[Stored data entries]
——————
(** C35. The boot loader.  On a disk whose first page is no ELF header bootmain
    returns to bootasm.S.  Given a kernel whose headers are in the first page and
    whose segments lie above the scratch page in increasing order, it calls the
    entry point of the file with every segment in memory: the bytes of the file
    at its physical address, then zeros up to memsz, although whole sectors were
    read around each segment. *)
Theorem bootmain_loads {D} `{IdeDisk D} polls disk (s : bst D) :
  (dk_delay < polls)%nat -> holds disk s ->
  (file32 disk 0 <> ELF_MAGIC -> exists t, bootmain polls s = Ok (BReturn, t)) /\
  (bootable disk -> exists t, bootmain polls s = Ok (BEntry (file32 disk 24), t) /\
     forall k, Z.of_nat k < file16 disk 44 -> in_memory disk (bmem t) (seg_at disk k)).
Proof.
  intros Hpolls Hh. assert (forall (m : M (bst D) bres) Q, (forall t, holds disk t -> header disk t -> wp m t Q) -> wp (readseg polls elf_scratch 4096 0;; m) s Q) as Hread.
  { intros m Q HQ. apply wp_bind, (wp_readseg polls Hpolls disk); [done|done|done|done|done|done|]. intros t Ht Hx. apply HQ; [done|].
    intros x Hr. rewrite Hx, decide_True; [f_equal; lia|]. change ((4096 + 0 mod SECTSIZE + 511) / SECTSIZE) with 8. unfold elf_scratch, SECTSIZE. change (0 mod 512) with 0. lia. }
  split.
  - intros Hm. cut (wp (bootmain polls) s (fun r _ => r = BReturn)); [intros (r & t & Hr & ->); by exists t|]. unfold bootmain. apply Hread. intros t Ht Hhd.
    apply wp_bind. apply (wp_bload32 disk 0); [done|lia|lia|]. replace (file32 disk 0 =? ELF_MAGIC) with false by lia. by apply wp_ret.
  - intros Hboot. pose proof (bo_page _ Hboot) as Hpage. pose proof (file32_range disk 28). pose proof (file16_range disk 44).
    cut (wp (bootmain polls) s (fun r t => r = BEntry (file32 disk 24) /\ forall k, Z.of_nat k < file16 disk 44 -> in_memory disk (bmem t) (seg_at disk k)));
      [intros (r & t & Hr & -> & Hin); by exists t|].
    unfold bootmain. apply Hread. intros t Ht Hhd. apply wp_bind. apply (wp_bload32 disk 0); [done|lia|lia|]. rewrite (bo_magic _ Hboot), Z.eqb_refl. cbn [negb].
    apply wp_bind, (wp_bload32 disk 28); [done|lia|lia|]. apply wp_bind, (wp_bload16 disk 44); [done|lia|lia|]. apply wp_bind.
    rewrite !u32_small by (unfold elf_scratch, sizeof_proghdr; rewrite ?u32_small; lia).
    pose proof (wp_ph_loop polls Hpolls disk Hboot (Z.to_nat (file16 disk 44)) 0 t) as Hl. rewrite Z.add_0_r in Hl.
    replace (elf_scratch + file32 disk 28 + file16 disk 44 * sizeof_proghdr) with (elf_scratch + (file32 disk 28 + 32 * file16 disk 44)) by (unfold sizeof_proghdr; lia).
    apply Hl; [lia|done|done|lia|]. intros u Hu Hin. apply wp_bind, (wp_bload32 disk 24); [done|lia|lia|]. by apply wp_ret.
Qed.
——————
--- Exercise directions ---
Copy each line of the records containing the string "intros".

--- The completed task ---
  intros Hpolls Hh. assert (forall (m : M (bst D) bres) Q, (forall t, holds disk t -> header disk t -> wp m t Q) -> wp (readseg polls elf_scratch 4096 0;; m) s Q) as Hread.
  { intros m Q HQ. apply wp_bind, (wp_readseg polls Hpolls disk); [done|done|done|done|done|done|]. intros t Ht Hx. apply HQ; [done|].
    intros x Hr. rewrite Hx, decide_True; [f_equal; lia|]. change ((4096 + 0 mod SECTSIZE + 511) / SECTSIZE) with 8. unfold elf_scratch, SECTSIZE. change (0 mod 512) with 0. lia. }
  - intros Hm. cut (wp (bootmain polls) s (fun r _ => r = BReturn)); [intros (r & t & Hr & ->); by exists t|]. unfold bootmain. apply Hread. intros t Ht Hhd.
  - intros Hboot. pose proof (bo_page _ Hboot) as Hpage. pose proof (file32_range disk 28). pose proof (file16_range disk 44).
      [intros (r & t & Hr & -> & Hin); by exists t|].
    unfold bootmain. apply Hread. intros t Ht Hhd. apply wp_bind. apply (wp_bload32 disk 0); [done|lia|lia|]. rewrite (bo_magic _ Hboot), Z.eqb_refl. cbn [negb].
    apply Hl; [lia|done|done|lia|]. intros u Hu Hin. apply wp_bind, (wp_bload32 disk 24); [done|lia|lia|]. by apply wp_ret.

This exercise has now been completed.